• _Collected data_
——————
(* ===== verification/Verifier.v ===== *)
(** * The continuous verifier (seaplane-db/internal/verifier/verifier.go)

    A watcher consumer that counts redeliveries and measures how long its canary
    writes take to be delivered. *)
From S2P Require Import Prelude GoStrings ResourceVersion Json Db Writer Reader.
From stdpp Require Import base strings list gmap sorting.
From Stdlib Require Import ZArith Lia Ascii String.
Open Scope string_scope.
Import Reader Writer.

Module Verifier.

Definition canaryRingSize : nat := 1000.

Record Verifier := mkVerifier {
  vf_GVK : string;
  vf_canaryConn : bool;
  vf_hwm : Z;
  vf_redeliveries : Z;
  vf_eventsCount : Z;
  vf_canaryCount : Z;
  vf_canaryTimes : list Z;
  vf_canaryIdx : nat;
  vf_canaryFull : bool;
  vf_pending : gmap string Z
}.

Definition New (gvk : string) (canaryConn : bool) : Verifier :=
  mkVerifier gvk canaryConn 0 0 0 0 (replicate canaryRingSize 0%Z) 0 false ∅.

(** One event at time [now]. *)
Definition checkEvent (now : Z) (ev : Event) (v : Verifier) : Verifier :=
  let r := ev_Resource ev in
  let txid := TxidStamp r in
  let redeliveries := if (txid <=? vf_hwm v)%Z && (0 <? vf_hwm v)%Z
                      then (vf_redeliveries v + 1)%Z else vf_redeliveries v in
  let hwm' := if (vf_hwm v <? txid)%Z then txid else vf_hwm v in
  let keep := mkVerifier (vf_GVK v) (vf_canaryConn v) hwm' redeliveries (vf_eventsCount v + 1) (vf_canaryCount v)
                (vf_canaryTimes v) (vf_canaryIdx v) (vf_canaryFull v) (vf_pending v) in
  if String.eqb (Namespace r) "_verifier" then
    match vf_pending v !! Name r with
    | None => keep
    | Some writeTime =>
        let times := <[vf_canaryIdx v := (now - writeTime)%Z]> (vf_canaryTimes v) in
        let idx := S (vf_canaryIdx v) in
        let wraps := (canaryRingSize <=? idx)%nat in
        mkVerifier (vf_GVK v) (vf_canaryConn v) hwm' redeliveries (vf_eventsCount v + 1) (vf_canaryCount v)
          times (if wraps then 0 else idx) (if wraps then true else vf_canaryFull v) (delete (Name r) (vf_pending v))
    end
  else keep.

Definition canary_name (count : Z) : string := "_verifier-canary-" +:+ FormatInt count.

Definition canary_request (gvk : string) (count : Z) : WriteRequest :=
  mkWriteRequest gvk "_verifier" (canary_name count) (Some (JObj [("canary", JBool true)]))
    (Some (JObj [])) (Some (JObj [])) None 0 None false.

(** [writeCanary]: [victim] is the entry Go's map iteration meets first. *)
Definition writeCanary (e : WriteEnv) (now : Z) (victim : gmap string Z → option string) (v : Verifier) (w : World) :
    Verifier * World :=
  if negb (vf_canaryConn v) then (v, w)
  else
    let '(w', res) := Write (mkWriter None false) e (canary_request (vf_GVK v) (vf_canaryCount v)) w in
    match res with
    | Err _ => (v, w')
    | Ok _ =>
        let pending := if (canaryRingSize <=? size (vf_pending v))%nat
                       then match victim (vf_pending v) with Some k => delete k (vf_pending v) | None => vf_pending v end
                       else vf_pending v in
        (mkVerifier (vf_GVK v) (vf_canaryConn v) (vf_hwm v) (vf_redeliveries v) (vf_eventsCount v)
           (vf_canaryCount v + 1) (vf_canaryTimes v) (vf_canaryIdx v) (vf_canaryFull v)
           (<[canary_name (vf_canaryCount v) := now]> pending), w')
    end.

(** [idx := int(float64(n) * 0.99)], clamped; [n ≤ 1000], where the product rounds
    down to [99 n / 100]. *)
Definition p99_index (n : nat) : nat :=
  let idx := (n * 99 / 100)%nat in if (n <=? idx)%nat then (n - 1)%nat else idx.

Definition samples (v : Verifier) : list Z :=
  if vf_canaryFull v then vf_canaryTimes v else take (vf_canaryIdx v) (vf_canaryTimes v).

Definition CanaryP99 (v : Verifier) : Z :=
  match merge_sort Z.le (samples v) with
  | [] => 0%Z
  | sorted => nth (p99_index (List.length sorted)) sorted 0%Z
  end.

(** ** Lemmas *)

(** The ring is in bounds, so the write to [canaryTimes] never panics. *)
Definition ring_ok (v : Verifier) : Prop :=
  List.length (vf_canaryTimes v) = canaryRingSize ∧ (vf_canaryIdx v < canaryRingSize)%nat.

Lemma p99_index_lt n : (0 < n)%nat → (p99_index n < n)%nat.
Proof. unfold p99_index. intros. destruct (Nat.leb_spec n (n * 99 / 100)); lia. Qed.

Lemma checkEvent_ring now ev v : ring_ok v → ring_ok (checkEvent now ev v).
Proof.
  intros [Hl Hi]. unfold checkEvent. destruct (String.eqb _ _); [|done].
  destruct (vf_pending v !! _); [|done]. 
  split; cbn [vf_canaryTimes vf_canaryIdx]; [by rewrite length_insert|].
  assert (0 < canaryRingSize)%nat by (unfold canaryRingSize; lia).
  destruct (Nat.leb_spec canaryRingSize (S (vf_canaryIdx v))); lia.
Qed.

(** An event is redelivered when an event seen before it has its id or a later one. *)
Fixpoint redeliveries (seen ts : list Z) : Z :=
  match ts with
  | [] => 0
  | t :: rest => ((if existsb (fun t' => t <=? t')%Z seen then 1 else 0) + redeliveries (t :: seen) rest)%Z
  end.

Definition max_seen (seen : list Z) : Z := fold_right Z.max 0%Z seen.

Lemma max_seen_le seen t : (t ≤ max_seen seen)%Z ∧ (0 < t)%Z ↔ existsb (fun t' => t <=? t')%Z seen = true ∧ (0 < t)%Z.
Proof.
  unfold max_seen. induction seen as [|x seen IH]; simpl; [split; intros [? ?]; [lia|done]|].
  rewrite orb_true_iff, Z.leb_le. split.
  - intros [H1 H2]. split; [|done]. destruct (decide (t ≤ x)%Z); [by left|right]. apply IH. split; [lia|done].
  - intros [[H1|H1] H2]; split; try done; [lia|]. destruct IH as [_ IH]. specialize (IH (conj H1 H2)). lia.
Qed.

Lemma checkEvent_fields now ev v :
  vf_eventsCount (checkEvent now ev v) = (vf_eventsCount v + 1)%Z ∧
  vf_hwm (checkEvent now ev v) = Z.max (TxidStamp (ev_Resource ev)) (vf_hwm v) ∧
  vf_redeliveries (checkEvent now ev v) =
    ((if (TxidStamp (ev_Resource ev) <=? vf_hwm v)%Z && (0 <? vf_hwm v)%Z then 1 else 0) + vf_redeliveries v)%Z.
Proof.
  unfold checkEvent. destruct (Z.ltb_spec (vf_hwm v) (TxidStamp (ev_Resource ev)));
    destruct (_ && _); destruct (String.eqb _ _); try destruct (vf_pending v !! _); simpl; lia.
Qed.

(** the statistics are safe and exact: on any sequence of events the latency ring
    stays in bounds, every event is counted, the verifier's mark is the largest
    transaction id seen, and the redeliveries are the events that follow one with
    their id or a later one. *)
Theorem checkEvents_counts (gvk : string) (canary : bool) (evs : list (Z * Event)) :
  Forall (fun e => 0 < TxidStamp (ev_Resource e.2))%Z evs →
  let v := fold_left (fun v e => checkEvent e.1 e.2 v) evs (New gvk canary) in
  let ts := map (fun e => TxidStamp (ev_Resource e.2)) evs in
  ring_ok v ∧ vf_eventsCount v = Z.of_nat (List.length evs) ∧
  vf_hwm v = max_seen (rev ts) ∧ vf_redeliveries v = redeliveries [] ts.
Proof.
  intros Hpos.
  assert (Hg : ∀ seen v, ring_ok v → vf_hwm v = max_seen seen →
    let v' := fold_left (fun v e => checkEvent e.1 e.2 v) evs v in
    let ts := map (fun e => TxidStamp (ev_Resource e.2)) evs in
    ring_ok v' ∧ vf_eventsCount v' = (vf_eventsCount v + Z.of_nat (List.length evs))%Z ∧
    vf_hwm v' = max_seen (rev ts ++ seen) ∧ vf_redeliveries v' = (vf_redeliveries v + redeliveries seen ts)%Z).
  { induction Hpos as [|[now ev] evs Ht Hpos IH]; intros seen v Hr Hh; simpl in *; [split_and!; try done; lia|].
    destruct (checkEvent_fields now ev v) as (He & Hh' & Hrd).
    destruct (IH (TxidStamp (ev_Resource ev) :: seen) (checkEvent now ev v)) as (H1 & H2 & H3 & H4).
    { by apply checkEvent_ring. }
    { simpl. by rewrite Hh', Hh. }
    split_and!; [done|lia|by rewrite H3, <- app_assoc|].
    rewrite H4, Hrd, Hh.
    pose proof (max_seen_le seen (TxidStamp (ev_Resource ev))) as Hm.
    destruct (Z.leb_spec (TxidStamp (ev_Resource ev)) (max_seen seen)) as [Hle|Hgt];
      destruct (existsb _ seen); simpl.
    - rewrite (proj2 (Z.ltb_lt 0 _)) by lia. lia.
    - destruct Hm as [Hm _]. by destruct (Hm (conj Hle Ht)).
    - destruct Hm as [_ Hm]. destruct (Hm (conj eq_refl Ht)). lia.
    - lia. }
  specialize (Hg [] (New gvk canary)). cbv zeta in *. simpl in Hg. rewrite app_nil_r in Hg. apply Hg; [|done].
  split; [apply length_replicate|simpl; unfold canaryRingSize; lia].
Qed.

Definition demo_event (t : Z) : Event :=
  mkEvent EventModified (mkResource "g/v/K" "ns" "a" 1 t 2 JNull JNull JNull None 0 0).

Lemma checkEvents_counts_witness :
  let v := fold_left (fun v e => checkEvent e.1 e.2 v) [(0, demo_event 5); (1, demo_event 7); (2, demo_event 7)]%Z
             (New "g/v/K" true) in
  vf_eventsCount v = 3%Z ∧ vf_hwm v = 7%Z ∧ vf_redeliveries v = 1%Z.
Proof.
  destruct (checkEvents_counts "g/v/K" true [(0, demo_event 5); (1, demo_event 7); (2, demo_event 7)]%Z) as (_ & H1 & H2 & H3).
  - repeat constructor.
  - split_and!; [exact H1|exact H2|exact H3].
Defined.

(** ** Canaries *)

(** A create over a row that is not a tombstone is refused. *)
Lemma canary_refused e v w r :
  vf_canaryConn v = true → we_call e = CallAnswered →
  kubernetes_resources (w_db w) !! (vf_GVK v, "_verifier", canary_name (vf_canaryCount v)) = Some r →
  is_tombstone r = false →
  ∀ now victim, (writeCanary e now victim v w).1 = v ∧ w_db (writeCanary e now victim v w).2 = w_db w.
Proof.
  intros Hc He Hr Ht now victim. unfold writeCanary. rewrite Hc. simpl.
  unfold writeStoredProc. rewrite He. unfold callStoredProc, pgctl_write. simpl.
  unfold p_key. simpl. rewrite Hr. unfold upsert_row, create_row, insert_row. simpl. rewrite Ht. simpl.
  split; [done|]. apply observeResult_db.
Qed.

Definition run_canaries (victim : gmap string Z → option string) (l : list (WriteEnv * Z)) (v : Verifier) (w : World) :
    Verifier * World :=
  fold_left (fun s e => writeCanary e.1 e.2 victim s.1 s.2) l (v, w).

Lemma canary_create victim e now gvk w :
  we_call e = CallAnswered →
  kubernetes_resources (w_db w) !! (gvk, "_verifier", canary_name 0) = None →
  let '(v, w') := writeCanary e now victim (New gvk true) w in
  vf_canaryCount v = 1%Z ∧ vf_pending v !! canary_name 0 = Some now ∧
  ∃ r, kubernetes_resources (w_db w') !! (gvk, "_verifier", canary_name 0) = Some r ∧ is_tombstone r = false.
Proof.
  intros He Hn. unfold writeCanary. simpl. unfold writeStoredProc. rewrite He.
  unfold callStoredProc, pgctl_write. simpl. unfold p_key. simpl. rewrite Hn.
  unfold upsert_row, create_row, insert_row. simpl. split_and!; [done|by rewrite lookup_insert_eq|].
  rewrite observeResult_db. simpl. rewrite lookup_insert_eq. eexists. split; [done|]. reflexivity.
Qed.

(** canaries do not survive a restart: the first verifier to run writes its first
    canary and waits for it, but a verifier started afresh on the same database tries
    to create the same name, is refused, and stays at its initial state: however
    often the ticker fires, it writes nothing and measures nothing. *)
Theorem canaries_stop_after_restart (victim : gmap string Z → option string) (gvk : string) (e : WriteEnv) (now : Z)
    (later : list (WriteEnv * Z)) (w : World) :
  we_call e = CallAnswered → Forall (fun x => we_call x.1 = CallAnswered) later →
  kubernetes_resources (w_db w) !! (gvk, "_verifier", canary_name 0) = None →
  let '(first, w1) := writeCanary e now victim (New gvk true) w in
  let '(restarted, w2) := run_canaries victim later (New gvk true) w1 in
  vf_canaryCount first = 1%Z ∧ vf_pending first !! canary_name 0 = Some now ∧
  restarted = New gvk true ∧ w_db w2 = w_db w1.
Proof.
  intros He Hl Hn. pose proof (canary_create victim e now gvk w He Hn) as H.
  destruct (writeCanary e now victim (New gvk true) w) as [v1 w1]. destruct H as (Hc & Hp & r & Hr & Ht).
  unfold run_canaries.
  assert (Hg : ∀ w0, w_db w0 = w_db w1 →
    (fold_left (fun s x => writeCanary x.1 x.2 victim s.1 s.2) later (New gvk true, w0)).1 = New gvk true ∧
    w_db (fold_left (fun s x => writeCanary x.1 x.2 victim s.1 s.2) later (New gvk true, w0)).2 = w_db w1).
  { induction Hl as [|[e' n'] later He' Hl IH]; intros w0 Hw; [done|]. cbn [fold_left fst snd].
    destruct (canary_refused e' (New gvk true) w0 r eq_refl He') with (now := n') (victim := victim) as [H1 H2];
      [by rewrite Hw|done|].
    destruct (writeCanary e' n' victim (New gvk true) w0) as [v2 w2]. simpl in H1, H2. subst v2.
    apply IH. congruence. }
  destruct (Hg w1 eq_refl) as [H1 H2].
  destruct (fold_left _ later _) as [v2 w2]. simpl in *. split_and!; done.
Qed.

Lemma canaries_stop_after_restart_witness :
  let e := mkWriteEnv (mkTxEnv 9 100 7) CallAnswered no_faults in
  let w := mkWorld (mkDb ∅ ∅) [] None in
  let '(first, w1) := writeCanary e 5 (fun _ => None) (New "g/v/K" true) w in
  let '(restarted, w2) := run_canaries (fun _ => None) [(e, 6); (e, 7)]%Z (New "g/v/K" true) w1 in
  vf_canaryCount first = 1%Z ∧ vf_pending first !! canary_name 0 = Some 5%Z ∧
  restarted = New "g/v/K" true ∧ w_db w2 = w_db w1.
Proof.
  exact (canaries_stop_after_restart (fun _ => None) "g/v/K" (mkWriteEnv (mkTxEnv 9 100 7) CallAnswered no_faults) 5
    [(mkWriteEnv (mkTxEnv 9 100 7) CallAnswered no_faults, 6%Z); (mkWriteEnv (mkTxEnv 9 100 7) CallAnswered no_faults, 7%Z)]
    (mkWorld (mkDb ∅ ∅) [] None) eq_refl ltac:(repeat constructor) eq_refl).
Defined.

End Verifier.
——————
• _Task statement_
If a line falls between the first line of the data above and the line holding "(vf_pending v) in", inclusive, retype it exactly; retype no other line.

• _Response_
(* ===== verification/Verifier.v ===== *)
(** * The continuous verifier (seaplane-db/internal/verifier/verifier.go)

    A watcher consumer that counts redeliveries and measures how long its canary
    writes take to be delivered. *)
From S2P Require Import Prelude GoStrings ResourceVersion Json Db Writer Reader.
From stdpp Require Import base strings list gmap sorting.
From Stdlib Require Import ZArith Lia Ascii String.
Open Scope string_scope.
Import Reader Writer.

Module Verifier.

Definition canaryRingSize : nat := 1000.

Record Verifier := mkVerifier {
  vf_GVK : string;
  vf_canaryConn : bool;
  vf_hwm : Z;
  vf_redeliveries : Z;
  vf_eventsCount : Z;
  vf_canaryCount : Z;
  vf_canaryTimes : list Z;
  vf_canaryIdx : nat;
  vf_canaryFull : bool;
  vf_pending : gmap string Z
}.

Definition New (gvk : string) (canaryConn : bool) : Verifier :=
  mkVerifier gvk canaryConn 0 0 0 0 (replicate canaryRingSize 0%Z) 0 false ∅.

(** One event at time [now]. *)
Definition checkEvent (now : Z) (ev : Event) (v : Verifier) : Verifier :=
  let r := ev_Resource ev in
  let txid := TxidStamp r in
  let redeliveries := if (txid <=? vf_hwm v)%Z && (0 <? vf_hwm v)%Z
                      then (vf_redeliveries v + 1)%Z else vf_redeliveries v in
  let hwm' := if (vf_hwm v <? txid)%Z then txid else vf_hwm v in
  let keep := mkVerifier (vf_GVK v) (vf_canaryConn v) hwm' redeliveries (vf_eventsCount v + 1) (vf_canaryCount v)
                (vf_canaryTimes v) (vf_canaryIdx v) (vf_canaryFull v) (vf_pending v) in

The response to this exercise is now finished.